Habitualmente, a China atribui incidentes nessa região, habitada principalmente por muçulmanos da etnia uigur, a separatistas islâmicos que querem estabelecer o Estado independente do Turquestão Oriental.

Aparentemente, esta é a primeira vez que Pequim atribui a violência a grupos da Síria, embora em outras ocasiões o governo já tenha feito acusações contra forças externas, especialmente do Paquistão.

O presidente chinês, Xi Jinping, presidiu um fórum em Pequim no último sábado sobre a manutenção da estabilidade em Xinjiang.

Na semana passada, dois ataques em Xinjiang deixaram 35 mortos, levando o governo a mobilizar um grande reforço policial em Urumqi, a capital regional. O governo culpou uma gangue envolvida em "atividades religiosas extremistas".

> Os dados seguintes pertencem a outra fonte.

Lemma value_dspec s val :
  bytes_ok s -> zlen s <= ocap val ->
  dspec (fun b => qpack_string_decode b val) (qstr_wire (mk_pfx 7 0) s) (eq (mk_obuf (splice (op val) 0 s) (zlen s))).
Proof. intros Hb Hc. apply (string_decode_dspec (mk_pfx 7 0) s val); [repeat split; cbn; lia|done|done]. Qed.

Lemma qstr_wire_pos p s : 0 < zlen (qstr_wire p s).
Proof.
  unfold qstr_wire. destruct (_ <? _); rewrite zlen_app;
    [pose proof (qint_wire_pos (with_h p) (zlen (henc s))); pose proof (zlen_nonneg (henc s))
    |pose proof (qint_wire_pos p (zlen s)); pose proof (zlen_nonneg s)]; lia.
Qed.

Lemma qint_codec p v : pfx_ok p -> qint_ok v -> qcodec (fun buf => qpack_int_encode buf p v) (fun buf => qpack_int_decode buf (pfx_bits p)) v.
Proof.
  intros Hp Hv. exists (qint_wire p v). split; [|by apply int_decode_dspec].
  apply int_encode_espec; [done|]. unfold qint_ok in Hv. change (2 ^ 63) with 9223372036854775808 in Hv. unfold is_u64. lia.
Qed.

Ltac pfx_solve := repeat split; vm_compute; congruence.

Lemma qint_u64 v : qint_ok v -> is_u64 v.
Proof. unfold qint_ok, is_u64. change (2 ^ 63) with 9223372036854775808. lia. Qed.

Lemma indexed_codec i st : qint_ok i -> qcodec (fun buf => qpack_indexed_encode buf i st) qpack_indexed_decode (i, st).
Proof.
  intros Hi. assert (pfx_ok (mk_pfx 6 (indexed_prefix st))) as Hp by (destruct st; pfx_solve).
  exists (qint_wire (mk_pfx 6 (indexed_prefix st)) i). split; [apply int_encode_espec; [done|by apply qint_u64]|].
  intros post Hl. exists (i, st). split; [|done]. destruct (int_decode_dspec _ i Hp Hi post Hl) as (v & Ev & <-). cbn [pfx_bits] in Ev.
  unfold qpack_indexed_decode, is_indexed.
  destruct (qint_first (mk_pfx 6 (indexed_prefix st)) i post (fun b => negb (Z.land b QPACK_INDEXED =? 0))) as (x & Hx & E0 & Et);
    [done|unfold qint_ok in Hi; lia| |].
  { cbn [pfx_bits pfx_pattern]. intros x Hx. rewrite (land_mask 6) by (done || by destruct st). by destruct st. }
  rewrite Et, E0, Ev. cbn [negb pfx_pattern pfx_bits] in *. rewrite (land_mask 6) by (done || by destruct st). by destruct st.
Qed.

Lemma postbase_codec i : qint_ok i -> qcodec (fun buf => qpack_indexed_postbase_encode buf i) qpack_indexed_postbase_decode i.
Proof.
  intros Hi. assert (pfx_ok (mk_pfx 4 QPACK_POSTBASE_PATTERN)) as Hp by pfx_solve.
  exists (qint_wire (mk_pfx 4 QPACK_POSTBASE_PATTERN) i). split; [apply int_encode_espec; [done|by apply qint_u64]|].
  intros post Hl. exists i. split; [|done]. destruct (int_decode_dspec _ i Hp Hi post Hl) as (v & Ev & <-). cbn [pfx_bits] in Ev.
  unfold qpack_indexed_postbase_decode, is_postbase_indexed.
  destruct (qint_first (mk_pfx 4 QPACK_POSTBASE_PATTERN) i post (fun b => Z.land b QPACK_POSTBASE_MASK =? QPACK_POSTBASE_PATTERN))
    as (x & Hx & E0 & Et); [done|unfold qint_ok in Hi; lia| |by rewrite Et, Ev].
  cbn [pfx_bits pfx_pattern]. intros x Hx. by rewrite (land_mask 4) by done.
Qed.

Lemma namref_codec r s val :
  qint_ok (nr_index r) -> bytes_ok s -> zlen s <= ocap val -> zlen s < span_max ->
  qcodec (fun buf => qpack_literal_namref_encode buf r s) (fun buf => qpack_literal_namref_decode buf val)
    (r, mk_obuf (splice (op val) 0 s) (zlen s)).
Proof.
  intros Hi Hs Hc Hz. assert (pfx_ok (mk_pfx 4 (namref_prefix r))) as Hp by (destruct r as [i [] []]; pfx_solve).
  exists (qint_wire (mk_pfx 4 (namref_prefix r)) (nr_index r) ++ qstr_wire (mk_pfx 7 0) s). split.
  { by apply (espec_value (fun buf => qpack_int_encode buf (mk_pfx 4 (namref_prefix r)) (nr_index r))); [apply int_encode_espec; [|apply qint_u64]| |]. }
  unfold qpack_literal_namref_decode. apply dspec_value; [apply qint_wire_pos|apply qstr_wire_pos| |by apply value_dspec].
  intros post Hl. exists r. split; [|done]. destruct (int_decode_dspec _ _ Hp Hi post Hl) as (v & Ev & <-). cbn [pfx_bits] in Ev.
  unfold qpack_literal_namref_head, is_namref.
  destruct (qint_first (mk_pfx 4 (namref_prefix r)) (nr_index r) post (fun b => Z.land b 192 =? QPACK_NAMREF)) as (x & Hx & E0 & Et);
    [done|unfold qint_ok in Hi; lia| |].
  { cbn [pfx_bits pfx_pattern]. intros x Hx. rewrite (land_mask 4) by (done || by destruct r as [i [] []]). by destruct r as [i [] []]. }
  rewrite Et, E0, Ev. cbn [negb pfx_pattern pfx_bits] in *. unfold flag.
  rewrite !(land_mask 4) by (done || by destruct r as [i [] []]). by destruct r as [i [] []].
Qed.

Lemma postbaseref_codec r s val :
  qint_ok (pr_index r) -> bytes_ok s -> zlen s <= ocap val -> zlen s < span_max ->
  qcodec (fun buf => qpack_literal_postbase_encode buf r s) (fun buf => qpack_literal_postbase_decode buf val)
    (r, mk_obuf (splice (op val) 0 s) (zlen s)).
Proof.
  intros Hi Hs Hc Hz. assert (pfx_ok (mk_pfx 3 (postbaseref_prefix r))) as Hp by (destruct r as [i []]; pfx_solve).
  exists (qint_wire (mk_pfx 3 (postbaseref_prefix r)) (pr_index r) ++ qstr_wire (mk_pfx 7 0) s). split.
  { by apply (espec_value (fun buf => qpack_int_encode buf (mk_pfx 3 (postbaseref_prefix r)) (pr_index r))); [apply int_encode_espec; [|apply qint_u64]| |]. }
  unfold qpack_literal_postbase_decode. apply dspec_value; [apply qint_wire_pos|apply qstr_wire_pos| |by apply value_dspec].
  intros post Hl. exists r. split; [|done]. destruct (int_decode_dspec _ _ Hp Hi post Hl) as (v & Ev & <-). cbn [pfx_bits] in Ev.
  unfold qpack_literal_postbase_head, is_postbaseref.
  destruct (qint_first (mk_pfx 3 (postbaseref_prefix r)) (pr_index r) post
              (fun b => Z.land b QPACK_POSTBASEREF_MASK =? QPACK_POSTBASEREF_PATTERN)) as (x & Hx & E0 & Et);
    [done|unfold qint_ok in Hi; lia| |].
  { cbn [pfx_bits pfx_pattern]. intros x Hx. rewrite (land_mask 3) by (done || by destruct r as [i []]). by destruct r as [i []]. }
  rewrite Et, E0, Ev. cbn [negb pfx_pattern pfx_bits] in *. unfold flag.
  rewrite !(land_mask 3) by (done || by destruct r as [i []]). by destruct r as [i []].
Qed.

Lemma take_groups_pos f : forall m acc inp off v n, take_groups_loop f m acc inp off = Ok (v, n) -> off <= n.
Proof.
  induction f as [|f IH]; intros m acc inp off v n H; cbn in H; [done|].
  destruct (take_group m acc inp off) as [[[v' go] off']| |] eqn:E; try done. unfold take_group in E.
  destruct (_ || _) in E; [done|]. destruct (load inp off); [|done]. injection E as <- <- <-.
  destruct (negb _) in H; [apply IH in H; lia|]. injection H as <- <-. lia.
Qed.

Muitos uigures em Xinjiang acusam o governo chinês de restringir sua cultura, língua e religião.

O Global Times, um tabloide de propriedade do jornal oficial do Partido Comunista, o Diário do Povo, disse que alguns membros da facção Turquestão Oriental tinham se mudado da Turquia para a Síria.

"Recentemente, este repórter do Global Times ficou sabendo com exclusividade das autoridades chinesas antiterrorismo que desde 2012 alguns membros da facção do 'Turquestão Oriental' entraram na Síria a partir da Turquia, participaram de organizações extremistas, religiosas e terroristas dentro das forças da oposição síria e lutaram contra o Exército sírio", disse o jornal.

"Ao mesmo tempo, esses elementos do 'Turquestão Oriental' identificaram os candidatos a entrar em território chinês para planejar e executar ataques terroristas."

Autoridades prenderam um "terrorista" de 23 anos, conhecido como Maimaiti Aili, pertencente ao Movimento Islâmico do Turquestão Oriental, segundo a reportagem, acrescentando que ele havia participado da guerra na Síria.